%%
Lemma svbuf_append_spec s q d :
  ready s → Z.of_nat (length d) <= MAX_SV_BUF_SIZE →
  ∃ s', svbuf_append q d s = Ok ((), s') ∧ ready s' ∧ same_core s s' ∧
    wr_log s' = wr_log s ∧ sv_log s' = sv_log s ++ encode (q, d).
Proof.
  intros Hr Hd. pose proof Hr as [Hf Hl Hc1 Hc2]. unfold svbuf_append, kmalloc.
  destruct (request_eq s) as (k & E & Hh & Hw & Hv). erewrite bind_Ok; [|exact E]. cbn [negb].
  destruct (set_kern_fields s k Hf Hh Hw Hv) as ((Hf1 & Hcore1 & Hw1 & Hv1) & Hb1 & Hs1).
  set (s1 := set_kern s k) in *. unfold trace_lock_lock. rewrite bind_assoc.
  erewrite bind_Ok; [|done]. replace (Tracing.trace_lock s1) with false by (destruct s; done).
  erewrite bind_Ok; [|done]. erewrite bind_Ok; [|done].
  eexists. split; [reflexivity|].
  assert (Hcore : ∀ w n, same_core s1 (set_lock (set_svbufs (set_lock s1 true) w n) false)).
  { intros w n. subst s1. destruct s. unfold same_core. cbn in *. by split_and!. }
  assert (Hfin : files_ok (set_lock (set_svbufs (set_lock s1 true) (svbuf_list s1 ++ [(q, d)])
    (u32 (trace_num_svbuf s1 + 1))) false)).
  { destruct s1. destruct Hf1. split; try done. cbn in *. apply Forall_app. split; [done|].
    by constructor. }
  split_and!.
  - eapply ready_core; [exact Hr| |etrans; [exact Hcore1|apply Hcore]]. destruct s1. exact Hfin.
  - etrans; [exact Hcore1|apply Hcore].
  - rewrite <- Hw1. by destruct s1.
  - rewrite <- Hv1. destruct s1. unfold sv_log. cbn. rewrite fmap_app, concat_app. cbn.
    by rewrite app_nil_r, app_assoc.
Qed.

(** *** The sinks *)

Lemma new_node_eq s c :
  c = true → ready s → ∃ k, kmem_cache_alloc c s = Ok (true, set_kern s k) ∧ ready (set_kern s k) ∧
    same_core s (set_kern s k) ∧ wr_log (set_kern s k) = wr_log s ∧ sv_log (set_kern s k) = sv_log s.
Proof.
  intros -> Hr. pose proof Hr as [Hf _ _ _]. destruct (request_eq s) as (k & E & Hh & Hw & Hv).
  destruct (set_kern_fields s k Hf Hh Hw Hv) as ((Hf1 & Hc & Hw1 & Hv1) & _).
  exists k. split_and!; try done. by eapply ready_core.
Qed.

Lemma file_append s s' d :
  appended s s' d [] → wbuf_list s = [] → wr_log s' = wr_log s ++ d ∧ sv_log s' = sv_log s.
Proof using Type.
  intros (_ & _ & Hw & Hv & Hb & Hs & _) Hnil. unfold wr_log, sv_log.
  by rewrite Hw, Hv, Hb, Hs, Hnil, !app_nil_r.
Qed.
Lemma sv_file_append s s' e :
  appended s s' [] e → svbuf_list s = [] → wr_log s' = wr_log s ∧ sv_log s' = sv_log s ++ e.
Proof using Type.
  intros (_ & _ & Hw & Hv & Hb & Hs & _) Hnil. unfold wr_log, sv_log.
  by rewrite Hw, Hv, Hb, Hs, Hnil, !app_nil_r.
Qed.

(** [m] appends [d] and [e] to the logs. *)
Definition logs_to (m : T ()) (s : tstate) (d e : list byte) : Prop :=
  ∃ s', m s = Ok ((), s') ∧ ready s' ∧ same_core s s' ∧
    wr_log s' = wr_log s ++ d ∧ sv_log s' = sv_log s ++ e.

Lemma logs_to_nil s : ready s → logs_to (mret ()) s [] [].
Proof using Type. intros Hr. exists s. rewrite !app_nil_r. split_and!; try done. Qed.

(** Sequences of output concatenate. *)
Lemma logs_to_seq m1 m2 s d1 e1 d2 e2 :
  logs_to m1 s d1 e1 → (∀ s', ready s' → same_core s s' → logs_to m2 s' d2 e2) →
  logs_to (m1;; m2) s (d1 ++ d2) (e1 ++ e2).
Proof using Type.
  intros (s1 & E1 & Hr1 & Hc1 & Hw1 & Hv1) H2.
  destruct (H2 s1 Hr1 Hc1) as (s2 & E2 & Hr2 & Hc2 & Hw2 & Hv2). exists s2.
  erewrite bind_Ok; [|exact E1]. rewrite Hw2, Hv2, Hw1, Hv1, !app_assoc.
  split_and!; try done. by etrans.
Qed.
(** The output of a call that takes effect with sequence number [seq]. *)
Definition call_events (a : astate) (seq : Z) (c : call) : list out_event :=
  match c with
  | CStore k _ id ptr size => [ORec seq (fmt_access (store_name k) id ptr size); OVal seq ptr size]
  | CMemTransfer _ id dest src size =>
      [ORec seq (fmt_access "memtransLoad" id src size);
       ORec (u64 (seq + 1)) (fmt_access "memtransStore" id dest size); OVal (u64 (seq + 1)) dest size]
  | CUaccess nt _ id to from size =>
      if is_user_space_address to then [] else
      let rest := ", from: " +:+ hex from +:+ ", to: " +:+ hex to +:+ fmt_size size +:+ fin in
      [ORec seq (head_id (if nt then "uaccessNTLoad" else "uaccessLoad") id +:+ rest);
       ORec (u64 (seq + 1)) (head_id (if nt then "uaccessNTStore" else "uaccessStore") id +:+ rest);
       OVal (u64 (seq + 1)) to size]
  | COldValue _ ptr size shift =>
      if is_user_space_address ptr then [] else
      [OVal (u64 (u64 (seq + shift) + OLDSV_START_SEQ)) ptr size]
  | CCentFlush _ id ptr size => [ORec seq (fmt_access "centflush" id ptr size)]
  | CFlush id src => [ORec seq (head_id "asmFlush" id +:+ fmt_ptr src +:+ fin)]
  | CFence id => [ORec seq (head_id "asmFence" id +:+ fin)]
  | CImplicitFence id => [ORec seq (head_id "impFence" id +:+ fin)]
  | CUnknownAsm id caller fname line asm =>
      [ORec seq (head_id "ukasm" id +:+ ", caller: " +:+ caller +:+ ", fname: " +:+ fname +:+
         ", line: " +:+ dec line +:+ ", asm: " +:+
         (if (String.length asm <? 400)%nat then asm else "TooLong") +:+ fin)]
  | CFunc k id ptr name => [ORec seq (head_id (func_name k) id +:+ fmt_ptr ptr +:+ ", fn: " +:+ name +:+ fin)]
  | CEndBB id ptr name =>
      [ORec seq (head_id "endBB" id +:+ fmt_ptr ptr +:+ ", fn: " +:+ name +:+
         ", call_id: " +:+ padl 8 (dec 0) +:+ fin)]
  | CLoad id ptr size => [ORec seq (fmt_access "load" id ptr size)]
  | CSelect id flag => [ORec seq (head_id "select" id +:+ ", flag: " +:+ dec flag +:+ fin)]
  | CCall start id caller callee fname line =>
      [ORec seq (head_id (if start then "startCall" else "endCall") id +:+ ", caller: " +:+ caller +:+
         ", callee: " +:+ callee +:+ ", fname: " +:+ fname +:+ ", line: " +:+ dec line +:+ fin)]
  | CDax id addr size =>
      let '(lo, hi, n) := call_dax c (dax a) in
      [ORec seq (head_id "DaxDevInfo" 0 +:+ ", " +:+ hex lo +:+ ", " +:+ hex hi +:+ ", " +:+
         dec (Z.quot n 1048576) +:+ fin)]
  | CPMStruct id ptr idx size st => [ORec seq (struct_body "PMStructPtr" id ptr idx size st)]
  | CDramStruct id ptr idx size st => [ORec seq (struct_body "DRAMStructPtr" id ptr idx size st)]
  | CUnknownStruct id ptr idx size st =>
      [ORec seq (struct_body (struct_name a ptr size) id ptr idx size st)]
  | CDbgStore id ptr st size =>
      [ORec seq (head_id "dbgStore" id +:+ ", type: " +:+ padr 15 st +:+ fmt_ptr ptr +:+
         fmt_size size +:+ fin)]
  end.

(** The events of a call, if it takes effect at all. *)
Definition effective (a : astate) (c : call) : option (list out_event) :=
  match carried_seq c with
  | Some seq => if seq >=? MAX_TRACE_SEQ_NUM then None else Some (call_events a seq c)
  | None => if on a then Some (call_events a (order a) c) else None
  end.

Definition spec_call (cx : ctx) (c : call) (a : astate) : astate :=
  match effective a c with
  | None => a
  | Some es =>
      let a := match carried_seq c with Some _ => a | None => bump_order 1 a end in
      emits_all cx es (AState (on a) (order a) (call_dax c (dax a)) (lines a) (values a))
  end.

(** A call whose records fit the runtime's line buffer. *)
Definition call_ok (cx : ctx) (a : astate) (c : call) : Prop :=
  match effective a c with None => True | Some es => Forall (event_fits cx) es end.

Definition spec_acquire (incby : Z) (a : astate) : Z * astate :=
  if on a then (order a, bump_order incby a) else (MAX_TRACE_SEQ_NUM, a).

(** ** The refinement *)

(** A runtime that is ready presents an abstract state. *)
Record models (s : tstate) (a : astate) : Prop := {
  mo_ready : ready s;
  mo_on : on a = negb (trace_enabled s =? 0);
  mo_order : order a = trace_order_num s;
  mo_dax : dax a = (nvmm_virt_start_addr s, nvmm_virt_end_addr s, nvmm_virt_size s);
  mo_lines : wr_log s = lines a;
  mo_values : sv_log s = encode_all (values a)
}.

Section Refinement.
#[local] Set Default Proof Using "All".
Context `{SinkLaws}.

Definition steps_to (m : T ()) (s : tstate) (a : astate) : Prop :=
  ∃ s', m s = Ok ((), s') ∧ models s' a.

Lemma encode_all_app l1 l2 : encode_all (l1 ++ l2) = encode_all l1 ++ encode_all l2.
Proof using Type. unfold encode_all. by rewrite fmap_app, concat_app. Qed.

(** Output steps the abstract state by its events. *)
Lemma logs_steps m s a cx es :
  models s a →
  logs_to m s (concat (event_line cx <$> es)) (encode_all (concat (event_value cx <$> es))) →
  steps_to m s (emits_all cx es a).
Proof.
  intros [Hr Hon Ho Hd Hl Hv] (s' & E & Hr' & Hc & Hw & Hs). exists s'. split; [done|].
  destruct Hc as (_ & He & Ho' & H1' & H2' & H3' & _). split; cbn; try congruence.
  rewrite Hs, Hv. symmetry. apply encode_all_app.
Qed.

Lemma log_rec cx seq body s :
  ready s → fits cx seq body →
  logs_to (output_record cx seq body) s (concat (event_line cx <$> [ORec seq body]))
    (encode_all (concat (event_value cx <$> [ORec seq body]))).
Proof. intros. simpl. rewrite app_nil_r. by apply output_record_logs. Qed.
%%
%%
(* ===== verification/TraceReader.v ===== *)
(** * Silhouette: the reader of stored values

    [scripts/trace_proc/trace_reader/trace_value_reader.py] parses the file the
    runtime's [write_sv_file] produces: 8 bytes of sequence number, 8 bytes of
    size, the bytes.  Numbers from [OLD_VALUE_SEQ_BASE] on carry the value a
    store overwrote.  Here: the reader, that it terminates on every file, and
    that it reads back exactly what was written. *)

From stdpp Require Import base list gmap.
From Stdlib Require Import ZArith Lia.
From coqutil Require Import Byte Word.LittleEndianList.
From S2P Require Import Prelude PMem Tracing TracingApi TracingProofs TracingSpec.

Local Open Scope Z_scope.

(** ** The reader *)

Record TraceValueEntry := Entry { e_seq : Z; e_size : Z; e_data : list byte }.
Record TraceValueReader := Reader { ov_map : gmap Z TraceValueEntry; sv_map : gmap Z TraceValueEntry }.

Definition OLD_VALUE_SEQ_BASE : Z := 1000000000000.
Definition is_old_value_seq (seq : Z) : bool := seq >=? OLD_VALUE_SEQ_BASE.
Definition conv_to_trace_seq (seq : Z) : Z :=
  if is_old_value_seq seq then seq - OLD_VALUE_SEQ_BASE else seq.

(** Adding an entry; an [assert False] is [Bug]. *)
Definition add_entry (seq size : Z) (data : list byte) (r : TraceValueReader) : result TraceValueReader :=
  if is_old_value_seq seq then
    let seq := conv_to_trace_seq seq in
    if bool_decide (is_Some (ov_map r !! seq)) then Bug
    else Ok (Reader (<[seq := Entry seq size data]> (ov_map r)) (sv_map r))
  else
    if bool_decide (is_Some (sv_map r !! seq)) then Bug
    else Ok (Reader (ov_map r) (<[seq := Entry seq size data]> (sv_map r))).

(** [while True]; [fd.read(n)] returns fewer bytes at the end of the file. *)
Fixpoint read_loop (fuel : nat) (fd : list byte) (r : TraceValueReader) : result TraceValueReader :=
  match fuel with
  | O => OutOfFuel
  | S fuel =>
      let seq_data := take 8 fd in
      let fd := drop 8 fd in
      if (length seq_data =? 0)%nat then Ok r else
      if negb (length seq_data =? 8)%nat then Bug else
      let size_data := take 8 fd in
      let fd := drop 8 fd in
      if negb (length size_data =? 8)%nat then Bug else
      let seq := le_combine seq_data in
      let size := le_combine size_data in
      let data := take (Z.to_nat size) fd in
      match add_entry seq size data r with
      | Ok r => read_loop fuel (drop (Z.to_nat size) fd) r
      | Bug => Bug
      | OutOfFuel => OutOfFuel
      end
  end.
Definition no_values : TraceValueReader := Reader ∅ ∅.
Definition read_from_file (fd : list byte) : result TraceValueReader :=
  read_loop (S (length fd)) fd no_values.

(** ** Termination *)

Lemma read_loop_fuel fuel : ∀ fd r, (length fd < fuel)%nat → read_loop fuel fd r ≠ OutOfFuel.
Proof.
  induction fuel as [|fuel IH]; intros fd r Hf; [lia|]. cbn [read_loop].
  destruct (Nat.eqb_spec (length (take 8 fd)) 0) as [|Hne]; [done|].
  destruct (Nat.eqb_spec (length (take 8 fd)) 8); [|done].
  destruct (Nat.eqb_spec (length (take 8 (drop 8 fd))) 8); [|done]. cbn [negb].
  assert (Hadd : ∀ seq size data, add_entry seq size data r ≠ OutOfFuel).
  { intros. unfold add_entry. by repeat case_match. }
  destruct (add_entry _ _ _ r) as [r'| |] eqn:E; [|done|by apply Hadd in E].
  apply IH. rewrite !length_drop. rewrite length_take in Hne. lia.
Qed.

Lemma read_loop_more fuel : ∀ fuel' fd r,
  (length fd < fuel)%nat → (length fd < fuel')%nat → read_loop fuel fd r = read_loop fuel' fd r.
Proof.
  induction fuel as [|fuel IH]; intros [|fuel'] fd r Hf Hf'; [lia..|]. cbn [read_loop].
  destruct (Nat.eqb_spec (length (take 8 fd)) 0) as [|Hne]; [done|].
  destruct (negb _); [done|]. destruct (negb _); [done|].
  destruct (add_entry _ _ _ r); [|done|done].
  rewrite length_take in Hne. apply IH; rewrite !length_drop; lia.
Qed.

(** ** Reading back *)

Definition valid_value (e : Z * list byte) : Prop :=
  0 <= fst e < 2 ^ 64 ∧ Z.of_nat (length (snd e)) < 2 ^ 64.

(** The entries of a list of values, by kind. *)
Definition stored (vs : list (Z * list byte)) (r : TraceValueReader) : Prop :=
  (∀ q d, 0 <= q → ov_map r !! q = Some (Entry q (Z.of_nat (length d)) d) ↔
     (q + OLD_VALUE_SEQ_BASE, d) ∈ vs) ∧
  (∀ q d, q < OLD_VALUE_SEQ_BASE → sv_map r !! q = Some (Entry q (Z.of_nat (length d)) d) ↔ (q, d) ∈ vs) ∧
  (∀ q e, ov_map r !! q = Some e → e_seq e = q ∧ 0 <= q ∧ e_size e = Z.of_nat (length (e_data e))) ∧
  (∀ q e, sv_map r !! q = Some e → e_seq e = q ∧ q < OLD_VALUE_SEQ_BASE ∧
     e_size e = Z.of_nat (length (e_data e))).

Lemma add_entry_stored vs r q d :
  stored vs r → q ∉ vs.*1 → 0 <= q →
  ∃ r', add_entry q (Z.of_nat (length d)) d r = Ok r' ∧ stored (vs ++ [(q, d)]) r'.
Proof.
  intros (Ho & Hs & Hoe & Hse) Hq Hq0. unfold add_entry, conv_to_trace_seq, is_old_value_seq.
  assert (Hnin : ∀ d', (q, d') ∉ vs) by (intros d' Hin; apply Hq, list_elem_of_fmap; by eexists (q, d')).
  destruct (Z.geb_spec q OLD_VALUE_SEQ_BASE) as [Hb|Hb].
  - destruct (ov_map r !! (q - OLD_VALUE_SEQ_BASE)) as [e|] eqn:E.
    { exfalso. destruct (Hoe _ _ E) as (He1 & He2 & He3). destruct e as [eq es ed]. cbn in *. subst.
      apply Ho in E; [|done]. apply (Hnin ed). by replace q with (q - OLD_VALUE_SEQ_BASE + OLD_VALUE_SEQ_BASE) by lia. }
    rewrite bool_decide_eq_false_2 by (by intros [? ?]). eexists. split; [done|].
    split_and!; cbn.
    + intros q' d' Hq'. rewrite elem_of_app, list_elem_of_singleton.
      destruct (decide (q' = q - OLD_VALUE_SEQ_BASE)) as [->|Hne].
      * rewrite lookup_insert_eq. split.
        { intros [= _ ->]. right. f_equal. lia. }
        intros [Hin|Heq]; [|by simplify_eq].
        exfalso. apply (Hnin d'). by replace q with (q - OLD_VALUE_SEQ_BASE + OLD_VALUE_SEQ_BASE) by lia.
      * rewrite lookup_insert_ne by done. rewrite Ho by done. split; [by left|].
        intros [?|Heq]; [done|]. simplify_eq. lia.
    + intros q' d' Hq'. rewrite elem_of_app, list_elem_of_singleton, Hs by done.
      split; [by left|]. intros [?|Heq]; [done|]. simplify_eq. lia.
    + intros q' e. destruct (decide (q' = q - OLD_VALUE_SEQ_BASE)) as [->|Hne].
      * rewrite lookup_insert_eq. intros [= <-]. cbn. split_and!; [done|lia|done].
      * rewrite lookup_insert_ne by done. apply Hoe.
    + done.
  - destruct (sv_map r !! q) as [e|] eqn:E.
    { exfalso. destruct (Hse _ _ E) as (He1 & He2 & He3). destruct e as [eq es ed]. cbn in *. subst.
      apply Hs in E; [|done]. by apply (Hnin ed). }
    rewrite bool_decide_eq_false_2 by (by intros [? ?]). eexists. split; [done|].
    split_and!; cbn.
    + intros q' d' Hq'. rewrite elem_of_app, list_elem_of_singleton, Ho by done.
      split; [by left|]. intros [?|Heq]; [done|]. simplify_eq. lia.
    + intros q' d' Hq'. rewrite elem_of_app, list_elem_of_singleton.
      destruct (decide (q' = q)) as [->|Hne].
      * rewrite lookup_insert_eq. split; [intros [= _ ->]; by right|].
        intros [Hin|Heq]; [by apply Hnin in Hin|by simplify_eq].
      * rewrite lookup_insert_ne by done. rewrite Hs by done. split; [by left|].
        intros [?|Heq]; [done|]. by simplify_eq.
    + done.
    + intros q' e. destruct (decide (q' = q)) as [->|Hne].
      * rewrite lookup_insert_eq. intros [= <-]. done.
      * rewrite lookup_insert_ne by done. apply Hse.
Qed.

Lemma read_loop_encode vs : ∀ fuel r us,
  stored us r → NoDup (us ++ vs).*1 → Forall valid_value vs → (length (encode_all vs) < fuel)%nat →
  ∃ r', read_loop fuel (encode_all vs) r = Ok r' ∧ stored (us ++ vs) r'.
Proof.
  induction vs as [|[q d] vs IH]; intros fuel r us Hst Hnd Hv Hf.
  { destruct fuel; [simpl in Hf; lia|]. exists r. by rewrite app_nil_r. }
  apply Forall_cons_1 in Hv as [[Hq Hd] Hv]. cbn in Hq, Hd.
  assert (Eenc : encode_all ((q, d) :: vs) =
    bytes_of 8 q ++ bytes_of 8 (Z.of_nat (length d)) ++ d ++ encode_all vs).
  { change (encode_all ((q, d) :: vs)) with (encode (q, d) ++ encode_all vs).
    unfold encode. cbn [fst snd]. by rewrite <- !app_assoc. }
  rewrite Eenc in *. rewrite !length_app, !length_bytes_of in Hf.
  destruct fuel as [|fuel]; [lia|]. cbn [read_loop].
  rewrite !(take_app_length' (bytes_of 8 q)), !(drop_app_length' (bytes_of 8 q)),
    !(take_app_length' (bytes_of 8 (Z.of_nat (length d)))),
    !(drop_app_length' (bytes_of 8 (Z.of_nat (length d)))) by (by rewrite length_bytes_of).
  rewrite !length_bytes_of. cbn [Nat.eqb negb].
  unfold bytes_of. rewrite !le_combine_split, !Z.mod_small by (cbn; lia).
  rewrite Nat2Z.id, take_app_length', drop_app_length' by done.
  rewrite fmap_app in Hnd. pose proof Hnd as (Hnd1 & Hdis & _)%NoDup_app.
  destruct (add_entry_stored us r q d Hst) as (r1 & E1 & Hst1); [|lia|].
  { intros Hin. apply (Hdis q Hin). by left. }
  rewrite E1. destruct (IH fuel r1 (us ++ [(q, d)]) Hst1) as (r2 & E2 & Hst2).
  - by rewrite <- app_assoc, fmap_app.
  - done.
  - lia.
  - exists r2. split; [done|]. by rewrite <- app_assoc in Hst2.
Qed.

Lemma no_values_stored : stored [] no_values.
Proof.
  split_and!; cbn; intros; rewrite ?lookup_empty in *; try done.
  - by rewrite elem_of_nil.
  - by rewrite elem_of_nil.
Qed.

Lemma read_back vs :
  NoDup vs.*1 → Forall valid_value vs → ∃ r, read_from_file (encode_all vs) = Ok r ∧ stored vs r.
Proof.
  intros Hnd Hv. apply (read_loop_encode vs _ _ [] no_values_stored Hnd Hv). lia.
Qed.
%%
» What you are asked to do: Taking the entries above, print exactly the lines starting at the line with "(** [m] appends [d] and [e] to the logs. *)" and ending at the line with "Lemma logs_to_nil s", both included.

» Solution below:
(** [m] appends [d] and [e] to the logs. *)
Definition logs_to (m : T ()) (s : tstate) (d e : list byte) : Prop :=
  ∃ s', m s = Ok ((), s') ∧ ready s' ∧ same_core s s' ∧
    wr_log s' = wr_log s ++ d ∧ sv_log s' = sv_log s ++ e.

Lemma logs_to_nil s : ready s → logs_to (mret ()) s [] [].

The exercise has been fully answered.